Do not cast me away when I am old; do not forsake me when my strength is gone... Even when I am old and grey, do not forsake me, O God, till I declare your power to the next generation... I will sing praise to you with the lyre, O Holy One of Israel... Psalm 71: 9, 18, 22
I don’t suppose anyone relishes the idea of getting old.
One of my jobs as a volunteer for human rights charity Christian Solidarity Worldwide is to enter new supporters’ details on the data base. As well as address, phone number and email address, they are invited to give their date of birth - and I have to admit that I am sometimes struck by the thought “Mm, there seem to be a lot of people around these days who were born well after me...” In other words, I’m getting old!
Perhaps this is why Psalm 71, long a favourite of mine, grows on me more every time I read it. This is the prayer of an old man reflecting on the goodness God has shown him down through the years.
Well, you may still be young, you may already be old, or you may be (as I like to think of myself!) late middle-aged. Whatever, there are thoughts here worth squirreling away in our minds as we think about the passing of our own years, and as we relate to those who are close to the end of their lives. How does the voice of this unknown writer still speak to us today?
First, he recognises the vulnerability of old age. He displays a lack of confidence: “Do not cast me away when I am old” (as if God would!). He accepts that he is physically no longer the man he was: “...do not forsake me when my strength is gone...”
If nothing else, these slightly sad words remind us of two things. One is that, if we are already old, we shouldn’t pretend otherwise! There are few sights more pathetic than old people refusing to face reality. Growing old is something that, with God’s help, should be done with quiet dignity, good humour and solid faith.
But also, if we are those who are still that bit younger, we should be specially sensitive to the needs of the old. Is there someone in your circle you should be calling on, caring for - and, of course, learning from?

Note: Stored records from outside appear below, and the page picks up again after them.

(** * The scale-up decision of the GitHub runner lambda

    A shallow embedding of
    [modules/runners/lambdas/runners/src/scale-runners/scale-up.ts]:
    the function [scaleUp], which reacts to one queued check run, and its
    helper [allRunnersBusy].

    The program is a sequence of awaited calls to collaborators (the
    authentication helpers, the GitHub REST client, the EC2 inventory and
    the instance launcher).  It is embedded in a small monad that
      - reads the history of the calls made so far (the collaborators may
        answer according to it),
      - writes every call together with the answer it got,
      - stops at the first exception.
    The one call that is not awaited, that of [allRunnersBusy], is kept
    apart as a task: its own calls, and what its promise settles to. *)

From Stdlib Require Import ZArith List String Ascii Bool Lia DecimalString.
Import ListNotations.
Open Scope string_scope.
Open Scope list_scope.

(** String concatenation, as in a template literal. *)
Infix "+:+" := String.append (at level 60, right associativity).

(* ================================================================== *)
(** ** Data *)

(** [interface ActionRequestMessage] *)
Record ActionRequestMessage := {
  id : Z;
  eventType : string;
  repositoryName : string;
  repositoryOwner : string;
  installationId : Z
}.

(** [RunnerType], with the fields the table in [scaleUp] gives. *)
Record RunnerType := {
  instance_type : string;
  os : string;
  ami_filter : string;
  max_available : Z;
  min_available : Z;
  disk_size : Z;
  runnerTypeName : string
}.

(** An element of what [listRunners] returns; [scaleUp] reads only its
    [runnerType], which may be undefined. *)
Record RunnerInfo := {
  runnerType : option string
}.

(** An element of what [listGithubRunners] returns: the fields
    [allRunnersBusy] reads. *)
Record GhLabel := { name : string }.

Record GhRunner := {
  labels : list GhLabel;
  status : string;
  busy : bool
}.

(** The result of [createGithubAuth], of which [.token] is read. *)
Record GithubAuth := { token : string }.

(** An Octokit client, as an opaque handle. *)
Inductive Octokit := Client (handle : Z).

(** [process.env], as [scaleUp] reads it.  [enableOrgLevel] is the value of
    [yn(process.env.ENABLE_ORGANIZATION_RUNNERS, { default: true })]; the
    other variables are strings or undefined. *)
Record ProcessEnv := {
  enableOrgLevel : bool;
  RUNNER_EXTRA_LABELS : option string;
  RUNNER_GROUP_NAME : option string;
  ENVIRONMENT : option string;
  GHES_URL : option string
}.

(** An exception: the message of a thrown [Error], or the rejection of a
    collaborator's promise. *)
Inductive Error :=
| JsError (message : string)
| Rejected (reason : string).

(** The error [scaleUp] throws on an event that does not come from SQS. *)
Definition UnsupportedTransport : Error :=
  JsError "Cannot handle non-SQS events!".

Inductive Outcome (A : Type) :=
| Ok (a : A)
| Throw (e : Error).
Arguments Ok {A} a.
Arguments Throw {A} e.

(* ================================================================== *)
(** ** Calls to the collaborators *)

Inductive Call :=
| CreateGithubAuth (installation : option Z) (authType : string)
                   (ghesApiUrl : string)
| CreateOctoClient (tok : string) (ghesApiUrl : string)
| GetOrgInstallation (client : Octokit) (org : string)
| GetRepoInstallation (client : Octokit) (owner repo : string)
| ChecksGet (client : Octokit) (check_run_id : Z) (owner repo : string)
| ListRunners (environment : option string) (repoName : option string)
| CreateRegistrationTokenForOrg (client : Octokit) (org : string)
| CreateRegistrationTokenForRepo (client : Octokit) (owner repo : string)
| CreateRunner (environment : option string) (runnerConfig : string)
               (orgName repoName : option string) (rt : RunnerType)
| CreateGitHubClientForRunner (org repo : string) (orgLevel : bool)
| ListGithubRunners (client : Octokit) (org repo : string) (orgLevel : bool).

Second, he announces his determination to continue his witness: “... till I declare your power to the next generation.” It’s striking that as this man confronts old age he doesn’t pray simply to be given an easy time: comfy slippers, a mug of cocoa and a rug round his knees, so to speak. Oh no! He still has something to say, and he obviously intends to say it loud and clear as long as he is able. He sees himself, if we can borrow New Testament terms, as both evangelist and teacher.
God forgive us if we despise the old! Their testimony and experience are to be valued and used. But God forgive us too if, being old, we fail to pass on to others the precious things we have learned throughout our lives. A Christian’s testimony never ends.
Third, he declares his intention to be a life-long worshipper: “I will praise you with the harp... I will sing praise to you with the lyre...” These words make me smile. All right, his fingers on the harp may be a bit gnarled, and no doubt he picks a few wrong notes. And his voice is probably a bit cracked and rather wheezy. But does he care about that? No he does not! As long as his heart is right, what does it matter? God delights to receive his praises.
It’s always great to see a bunch of young people praising God and bearing testimony to his love. But there’s a sense, I think, in which it is even greater to see old people - people who have struggled through the ups and downs of the Christian life, people who bear the scars of battle - not cynical, not dried up, not world-weary, but still radiant and enthusiastic for God.
Lord, let me be such!
Lord Jesus, as a baby you were blessed by Simeon and Anna, two faithful Israelites who had waited a lifetime to greet you. Thank you that in your eyes youth and age are not what matter, but that you simply look for the heart that loves you, the faith that trusts you, and the will that obeys you. Amen.